James Douglas Peden (April 18, 1916 - April 11, 2005) was a Canadian basketball player who competed at the 1936 Summer Olympics.

Peden was inducted into the Canadian Sports Hall of Fame in 1979 and is considered to have placed second to Lionel Conacher, being named Canada's athlete-of-the-half century in 1950.

Born in Victoria, British Columbia, he was part of the Canadian basketball team, which won the silver medal. He played five matches including the final.

Inducted into the BC Sports Hall of Fame in 1967 as an All-round Athlete, Peden excelled in track, swimming, tennis, rugby, baseball, basketball, and cycling.

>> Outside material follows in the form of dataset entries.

(* ===== verification/RegistryRace.v ===== *)
(** * Interleavings of registry calls that lose the correspondence

    The sequential refinement of RegistryProps.v does not extend to concurrent
    calls.  Three schedules, evaluated step by step. *)

From Stdlib Require Import Ascii String.
From S2P Require Import Prelude GoStd GoText Errors Proc Locks Connection ConnectionProps.
From S2P Require Import Registry RegistryProps RegistryLocks RegistryCalls.

Local Open Scope Z_scope.
Local Open Scope go_scope.

(** ** Keeping the results of the calls *)

Section logged.
Context {S R : Type}.

(** The program on a store with a log beside it. *)
Fixpoint beside {A} (p : proc S A) : proc (S * list R) A :=
  match p with
  | Ret a => Ret a
  | Act f k => Act (λ '(s, log), (λ '(x, s'), (x, (s', log))) <$> f s) (λ x, beside (k x))
  end.

Definition logs (p : proc S R) : proc (S * list R) unit :=
  r <- beside p ;;;
  modify (λ '(s, log), (s, log ++ [r])).
End logged.

(** One goroutine per call, each logging its result when it returns. *)
Definition logged_calls (ops : list reg_op) : list (proc (rstate (gmap string) unit * list reg_res) unit) :=
  (λ op, logs (run_op sample_conn sample_fmt op)) <$> ops.

Definition after (ops : list reg_op) : rstate (gmap string) unit :=
  (hd ([], sample_registry) (outcomes (run_ops sample_conn sample_fmt ops) sample_registry)).2.

(** What a caller that runs alone sees. *)
Definition answer (op : reg_op) (s : rstate (gmap string) unit) : option reg_res :=
  (hd_error (outcomes (run_op sample_conn sample_fmt op) s)) ≫= λ r, Some r.1.

(** The first goroutine makes [before] steps, the second runs to its end, the
    first finishes. *)
Definition overtaken (before second rest : nat) : list (nat * nat) :=
  repeat (0, 0)%nat before ++ repeat (1, 0)%nat second ++ repeat (0, 0)%nat rest.

Lemma overtaken_reaches before second rest (c : pool (rstate (gmap string) unit * list reg_res)) :
  let c' := run_to (overtaken before second rest) c in
  finished c' = true → pool_steps c c' ∧ ¬ unfinished c'.
Proof. intros c' H. split; [apply run_to_steps|by apply finished_spec]. Qed.

(** C38. [addToGroup] looks its entry up before it takes the entry's mutex and
    does not look again; when [remove] of the same connection runs in between,
    both calls succeed and the connection, no longer registered, stays a member
    of the group for good. *)
Theorem removed_connection_left_in_group :
  ∃ c, pool_steps (logged_calls [OpAddToGroup 1%nat "g"; OpRemove 1%nat], (after [OpAdd 1%nat], [])) c
    ∧ ¬ unfinished c
    ∧ c.2.2 = [RBool true; RErr None]
    ∧ answer (OpAllConnections false) c.2.1 = Some (RConns [])
    ∧ answer (OpGroupConnections "g" false) c.2.1 = Some (RConns [1%nat]).
Proof.
  exists (run_to (overtaken 1 15 12)
    (logged_calls [OpAddToGroup 1%nat "g"; OpRemove 1%nat], (after [OpAdd 1%nat], []))).
  apply and_assoc. split; [apply overtaken_reaches; by vm_compute|]. by split_and!; vm_compute.
Qed.

(** C39. [remove] looks its entry up before it takes the entry's mutex and does
    not look again; when [expired] takes the connection out in between, both
    calls report that they removed it. *)
Theorem connection_removed_twice :
  ∃ c, pool_steps (logged_calls [OpRemove 1%nat; OpExpired 5000 1000], (after [OpAdd 1%nat], [])) c
    ∧ ¬ unfinished c
    ∧ c.2.2 = [RConns [1%nat]; RBool true].
Proof.
  exists (run_to (overtaken 1 19 7)
    (logged_calls [OpRemove 1%nat; OpExpired 5000 1000], (after [OpAdd 1%nat], []))).
  apply and_assoc. split; [apply overtaken_reaches; by vm_compute|by vm_compute].
Qed.

(** C40. [connectionSetFor] returns a set that [removeConnectionFromIndex] may drop
    from the index before the caller adds to it: a connection of a user added
    while the user's last connection is removed is registered, but the user
    counts as offline and is sent nothing. *)
Theorem added_connection_not_in_index :
  ∃ c, pool_steps (logged_calls [OpAdd 2%nat; OpRemove 1%nat], (after [OpAdd 1%nat], [])) c
    ∧ ¬ unfinished c
    ∧ answer (OpAllConnections false) c.2.1 = Some (RConns [2%nat])
    ∧ UserID (sample_conn 2%nat) = "u"%string
    ∧ answer (OpUserOnline "u") c.2.1 = Some (RNum 0)
    ∧ answer (OpUserSnapshot ["u"%string] false) c.2.1 = Some (RConns []).
Proof.
  exists (run_to (overtaken 4 15 5)
    (logged_calls [OpAdd 2%nat; OpRemove 1%nat], (after [OpAdd 1%nat], []))).
  apply and_assoc. split; [apply overtaken_reaches; by vm_compute|]. by split_and!; vm_compute.
Qed.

In the 1930s Doug and his older brother Torchy (William) competed in six-day bike races. They teamed to win the Six Days of Buffalo in 1937. Torchy was inducted into the BC Sports Hall of Fame for cycling in 1966.

When Peden was 13 he won the provincial under-15 doubles tennis championship, and at 18 the singles, doubles, and mixed doubles for Vancouver Island.

In 1936 he played rugby against the New Zealand All Blacks, distinguishing himself as the first Canadian to score against them, carrying "only two Maoris" on his back as he scored the try. Later the same year he played on Canada's Olympic Silver medal winning team.